Drug firms go fishing in the sea for new medicine

Several medical products derived from marine organisms are now close to marketing. The first is designed to treat chronic pain

REUTERS , LONDON

Sea sponges aren't only handy in the bath.

They could also provide doctors with a new generation of drugs to treat serious diseases, including cancer.

Tapping natural chemicals in sponges and other marine creatures first grabbed the imagination of researchers in the 1970s, when Swiss group Roche Holding AG explored Australia's Great Barrier Reef -- without success.

But bio-prospecting is a slow business and, a quarter of a century on, the underwater treasure hunt is starting to yield results, with several marine pharmaceutical compounds now nearing the market.

Ireland's Elan Corp plans to launch a new painkiller shortly that will be the first ever drug isolated from a marine organism, according to David Newman, a chemist in the natural products branch of the National Cancer Institute in Maryland.

The compound, called Prialt, comes from a tropical cone snail that stabs its prey with a poison harpoon.

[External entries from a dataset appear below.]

(* ===== verification/External.v ===== *)
(** * The code the builder calls

    The types and functions of reth, revm and alloy that the sources use.  A third-party value is
    the record of the observations the sources make of it; a third-party function is a field of the
    class [Externals], and what the theorems rely on is stated in the law classes at the end
    ([EvmGas], [ReceiptLaws], ...).  [TestChain] is a small executable instance, with the laws
    proved of it, on which the witnesses of the other files are evaluated. *)

From S2P Require Import Prelude.

(** ** Transactions (alloy, op-alloy) *)

Abbreviation Address := Z (only parsing).
Abbreviation B256 := Z (only parsing).
Abbreviation Bytes := (list Z) (only parsing).

Inductive TxType : Type := Legacy | Eip2930 | Eip1559 | Eip4844 | Eip7702 | DepositTx.

#[export] Instance TxType_eq_dec : EqDecision TxType.
Proof. solve_decision. Defined.

(** [OpTransactionSigned]: [tx_from] is the address [try_clone_into_recovered] recovers, or [None]
    when the signature is invalid. *)
Record OpTransactionSigned : Type := mkTx {
  tx_hash : B256;
  tx_ty : TxType;
  tx_from : option Address;
  tx_nonce : Z;
  tx_gas_limit : Z;
  tx_max_fee_per_gas : Z;
  tx_max_priority_fee_per_gas : Z;
  tx_to : Address;
  tx_input : Bytes;
  tx_encoded_2718 : Bytes;
}.

#[export] Instance OpTransactionSigned_eq_dec : EqDecision OpTransactionSigned.
Proof. solve_decision. Defined.

(** [Recovered<OpTransactionSigned>] *)
Record Recovered : Type := mkRecovered {
  inner : OpTransactionSigned;
  signer : Address;
}.

Definition is_eip4844 (t : OpTransactionSigned) : bool := bool_decide (tx_ty t = Eip4844).
Definition is_deposit (t : OpTransactionSigned) : bool := bool_decide (tx_ty t = DepositTx).

Definition try_clone_into_recovered (t : OpTransactionSigned) : option Recovered :=
  mkRecovered t <$> tx_from t.

(** [TransactionConditional] and [BlockConditionalAttributes]; the account part of a conditional is
    always empty in the sources. *)
Record TransactionConditional : Type := mkConditional {
  tc_block_number_min : option Z;
  tc_block_number_max : option Z;
  tc_timestamp_min : option Z;
  tc_timestamp_max : option Z;
}.

Record BlockConditionalAttributes : Type := mkBlockAttr { attr_number : Z; attr_timestamp : Z }.

(** ** Execution (revm) *)

Record Log : Type := mkLog { log_topics : list B256; log_data : Bytes }.

(** [ExecutionResult]; the number of a halt stands for its [OpHaltReason]. *)
Inductive ExecutionResult : Type :=
| Success (gas_used : Z) (output : Bytes) (logs : list Log)
| Revert (gas_used : Z) (output : Bytes)
| Halt (gas_used : Z) (reason : Z).

Definition gas_used (r : ExecutionResult) : Z :=
  match r with Success g _ _ | Revert g _ | Halt g _ => g end.
Definition is_success (r : ExecutionResult) : bool :=
  match r with Success _ _ _ => true | _ => false end.
Definition into_logs (r : ExecutionResult) : list Log :=
  match r with Success _ _ l => l | _ => [] end.

(** The errors of [Evm::transact]: an invalid transaction, with what [is_nonce_too_low] answers,
    or anything else (a database error). *)
Inductive EvmError : Type :=
| InvalidTx (nonce_too_low : bool) (detail : Z)
| OtherEvmError (detail : Z).

Definition is_invalid_tx_err (e : EvmError) : bool :=
  match e with InvalidTx _ _ => true | OtherEvmError _ => false end.

(** [EvmEnv]: the block environment and the configuration flags the builder sets. *)
Record EvmEnv : Type := mkEvmEnv {
  env_number : Z;
  env_basefee : Z;
  env_gas_limit : Z;
  env_beneficiary : Address;
  env_blob_gasprice : option Z;
  cfg_disable_balance_check : bool;
  cfg_disable_block_gas_limit : bool;
  cfg_disable_nonce_check : bool;
}.

Record AccountInfo : Type := mkAccount { acc_nonce : Z; acc_balance : Z }.
Definition default_account : AccountInfo := mkAccount 0 0.

(** ** Receipts *)

Record Receipt : Type := mkReceipt {
  rcpt_status : bool;
  rcpt_cumulative_gas_used : Z;
  rcpt_logs : list Log;
}.

Record OpDepositReceipt : Type := mkDepositReceipt {
  dr_inner : Receipt;
  dr_deposit_nonce : option Z;
  dr_deposit_receipt_version : option Z;
}.

Inductive OpReceipt : Type :=
| RLegacy (r : Receipt)
| REip2930 (r : Receipt)
| REip1559 (r : Receipt)
| REip7702 (r : Receipt)
| RDeposit (r : OpDepositReceipt).

Definition as_receipt (r : OpReceipt) : Receipt :=
  match r with
  | RLegacy r | REip2930 r | REip1559 r | REip7702 r => r
  | RDeposit d => dr_inner d
  end.

(** ** The interface *)

Class Externals : Type := {
  (** [State<DB>], the changes of one transaction, and a call of the EVM on them *)
  db : Type;
  changes : Type;
  transact : EvmEnv -> db -> Recovered -> EvmError + (ExecutionResult * changes);
  commit : db -> changes -> db;
  (** [State::load_cache_account] and [DatabaseRef::basic_ref]; [inl] is a database error *)
  load_cache_account : db -> Address -> unit + option AccountInfo;
  basic_ref : db -> Address -> unit + option AccountInfo;
  (** [L1BlockInfo::fetch_da_footprint_gas_scalar] *)
  fetch_da_footprint_gas_scalar : db -> option Z;
  (** [OpReceiptBuilder::build_receipt] ([None] hands the context back) and
      [build_deposit_receipt] *)
  rb_build_receipt : OpTransactionSigned -> ExecutionResult -> changes -> Z -> option OpReceipt;
  rb_build_deposit_receipt : OpDepositReceipt -> OpReceipt;
  (** [op_alloy_flz::tx_estimated_size_fjord_bytes] *)
  tx_estimated_size_fjord_bytes : Bytes -> Z;
  (** [Decodable2718::decode_2718]; the number stands for the error *)
  decode_2718 : Bytes -> Z + OpTransactionSigned;
  (** [Transaction::effective_tip_per_gas] *)
  effective_tip_per_gas : OpTransactionSigned -> Z -> option Z;
  (** [TransactionConditional::matches_block_attributes] and [is_valid_interop] *)
  matches_block_attributes : TransactionConditional -> BlockConditionalAttributes -> bool;
  is_valid_interop : Z -> Z -> bool;
}.

(** ** What the theorems rely on *)

(** Execution uses gas, and never more than the transaction's own gas limit. *)
Class EvmGas (X : Externals) : Prop :=
  transact_gas env d t r c :
    transact env d t = inr (r, c) -> 0 <= gas_used r <= tx_gas_limit (inner t).

(** The receipt builder handles every type but deposits, and a receipt carries the status of the
    execution and the cumulative gas it was given. *)
Class ReceiptLaws (X : Externals) : Prop := {
  rb_declines_deposits t r c g :
    rb_build_receipt t r c g = None <-> tx_ty t = DepositTx;
  rb_receipt t r c g x :
    rb_build_receipt t r c g = Some x ->
    rcpt_status (as_receipt x) = is_success r /\ rcpt_cumulative_gas_used (as_receipt x) = g;
  rb_deposit d : as_receipt (rb_build_deposit_receipt d) = dr_inner d;
}.

(** A conditional matches a block whose number and timestamp lie in its (inclusive) bounds. *)
Class ConditionalLaws (X : Externals) : Prop :=
  matches_spec c b :
    matches_block_attributes c b = true <->
    (forall m, tc_block_number_min c = Some m -> m <= attr_number b) /\
    (forall m, tc_block_number_max c = Some m -> attr_number b <= m) /\
    (forall m, tc_timestamp_min c = Some m -> m <= attr_timestamp b) /\
    (forall m, tc_timestamp_max c = Some m -> attr_timestamp b <= m).

(** The estimated size of a transaction is a [u64]. *)
Class FlzLaws (X : Externals) : Prop :=
  flz_range b : in_u64 (tx_estimated_size_fjord_bytes b).

(** A transaction that executes pays at least the base fee: "fee is always valid; execution
    succeeded". *)
Class FeeLaws (X : Externals) : Prop :=
  executed_fee env d t r c :
    transact env d t = inr (r, c) -> is_deposit (inner t) = false ->
    is_Some (effective_tip_per_gas (inner t) (env_basefee env)).

(** ** A small chain

    The state is the list of account nonces.  A transaction whose nonce is not the account's is
    invalid, and so is one that does not pay the base fee; one whose input starts with 1 reverts, one whose input starts with 2 breaks the
    database; any other succeeds.  Each uses at most 21000 gas. *)
Module TestChain.

Definition test_db : Type := list (Z * Z).

Fixpoint nonce_of (d : test_db) (a : Z) : Z :=
  match d with
  | [] => 0
  | (b, n) :: d' => if a =? b then n else nonce_of d' a
  end.

Definition test_gas (t : Recovered) : Z :=
  Z.max 0 (Z.min 21000 (tx_gas_limit (inner t))).

Definition test_transact (env : EvmEnv) (d : test_db) (t : Recovered)
    : EvmError + (ExecutionResult * (Z * Z)) :=
  let n := nonce_of d (signer t) in
  if tx_gas_limit (inner t) <? 0 then inl (InvalidTx false 0)
  else if tx_nonce (inner t) <? n then inl (InvalidTx true 0)
  else if n <? tx_nonce (inner t) then inl (InvalidTx false 0)
  else if negb (is_deposit (inner t)) && (tx_max_fee_per_gas (inner t) <? env_basefee env) then
    inl (InvalidTx false 1)
  else
    let c := (signer t, n + 1) in
    match tx_input (inner t) with
    | 1 :: _ => inr (Revert (test_gas t) [], c)
    | 2 :: _ => inl (OtherEvmError 0)
    | _ => inr (Success (test_gas t) [] [], c)
    end.

Definition test_receipt (t : OpTransactionSigned) (r : ExecutionResult) (g : Z)
    : option OpReceipt :=
  let x := mkReceipt (is_success r) g (into_logs r) in
  match tx_ty t with
  | DepositTx => None
  | Eip2930 => Some (REip2930 x)
  | Eip1559 => Some (REip1559 x)
  | Eip7702 => Some (REip7702 x)
  | _ => Some (RLegacy x)
  end.

Definition test_matches (c : TransactionConditional) (b : BlockConditionalAttributes) : bool :=
  negb (is_some_and (tc_block_number_min c) (fun m => attr_number b <? m)) &&
  negb (is_some_and (tc_block_number_max c) (fun m => m <? attr_number b)) &&
  negb (is_some_and (tc_timestamp_min c) (fun m => attr_timestamp b <? m)) &&
  negb (is_some_and (tc_timestamp_max c) (fun m => m <? attr_timestamp b)).

#[export] Instance chain : Externals := {|
  db := test_db;
  changes := Z * Z;
  transact := test_transact;
  commit d c := c :: d;
  load_cache_account d a := inr (Some (mkAccount (nonce_of d a) 0));
  basic_ref d a := inr (Some (mkAccount (nonce_of d a) 0));
  fetch_da_footprint_gas_scalar _ := Some 400;
  rb_build_receipt t r _ g := test_receipt t r g;
  rb_build_deposit_receipt := RDeposit;
  tx_estimated_size_fjord_bytes b := wrap64 (100 + Z.of_nat (length b));
  decode_2718 b :=
    match b with
    | [h; n] => inr (mkTx h Eip1559 (Some (h / 100)) n 21000 10 1 0 [] b)
    | [h; n; i] => inr (mkTx h Eip1559 (Some (h / 100)) n 21000 10 1 0 [i] b)
    | _ => inl 0
    end;
  effective_tip_per_gas t f :=
    if tx_max_fee_per_gas t <? f then None
    else Some (Z.min (tx_max_fee_per_gas t - f) (tx_max_priority_fee_per_gas t));
  matches_block_attributes := test_matches;
  is_valid_interop d t := t <? d;
|}.

#[export] Instance chain_gas : EvmGas chain.
Proof.
  intros env d t r c. simpl. unfold test_transact, test_gas.
  repeat case_match; intros; simplify_eq/=; reflect_bools; lia.
Qed.

#[export] Instance chain_receipts : ReceiptLaws chain.
Proof.
  split; [|intros t r c g x|done]; simpl; unfold test_receipt.
  - intros t r c g. case_match; naive_solver.
  - case_match; naive_solver.
Qed.

Lemma negb_is_some_and {A} (o : option A) (p : A -> bool) :
  negb (is_some_and o p) = true <-> forall m, o = Some m -> p m = false.
Proof. destruct o; simpl; [|naive_solver]. rewrite negb_true_iff. naive_solver. Qed.

#[export] Instance chain_conditional : ConditionalLaws chain.
Proof.
  intros c b. simpl. unfold test_matches. rewrite !andb_true_iff, !negb_is_some_and.
  setoid_rewrite Z.ltb_ge. tauto.
Qed.

#[export] Instance chain_fee : FeeLaws chain.
Proof.
  intros env d t r c. simpl. unfold test_transact. intros H Hd. rewrite Hd in H. simpl in H.
  repeat (case_match; simplify_eq/=; try by eexists).
Qed.

#[export] Instance chain_flz : FlzLaws chain.
Proof. intros b. apply wrap64_range. Qed.

End TestChain.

It is designed to treat severe chronic pain in cancer and AIDS patients.

Clearance hopes

The novel analgesic won conditional approval from the US Food and Drug Administration last year and an Elan spokesman said the company hoped for final clearance later this year.

Behind it, the Spanish biotechnology company PharmaMar, a unit of Zeltia SA set up specifically to comb the sea for drugs, expects to start selling its first anti-cancer compound, known by the codename ET-743, by the end of next year in Europe.

The drug, extracted from a grape-like sea squirt cultivated in the Mediterranean, is collected by divers, although a semi-synthetic version is also in development.

Zeltia has a further two cancer drugs in clinical trials, the most advanced of which -- Aplidine -- is showing promise.

There is nothing particularly new about tapping nature's medicine chest -- the ancient Egyptians first recorded the use of medicinal plants almost 4,000 years ago.

Modern medicine, too, has embraced a variety of natural products including the heart drug digitalis, originally made from foxglove; blood pressure treatments derived from viper venom; and a cancer medicine, Taxol, extracted from yew trees.

But it is only relatively recently that researchers have looked systematically to the sea -- despite some serendipitous discoveries that have helped in drug design. It was analysis of chemicals in Caribbean sponges in the 1950s, for example, that gave vital chemical clues needed to make the AIDS drug AZT.

Newman, a world expert on drugs from the sea, believes there are good reasons to think marine invertebrates, particularly those found in tropical seas and on coral reefs, will yield powerful new drugs, including tumor-killing agents.

Chemical `arms race'

Sponges and other creatures are engaged in a chemical "arms race" in their watery environment, and they need potent defenses to counteract the natural dilution of the sea.

"On a coral reef what you have is chemical warfare. Every invertebrate needs to have a toehold on the reef so it can feed and the way to defend that toehold is to develop a more powerful poison sack than the competition," said Newman.

"That is why materials from the marine environment are normally extremely potent."

Zeltia chairman Jose-Maria Fernandez Sousa-Faro says his company has collected 22,000 marine samples since 1986 and he is confident there are many more new drugs among them.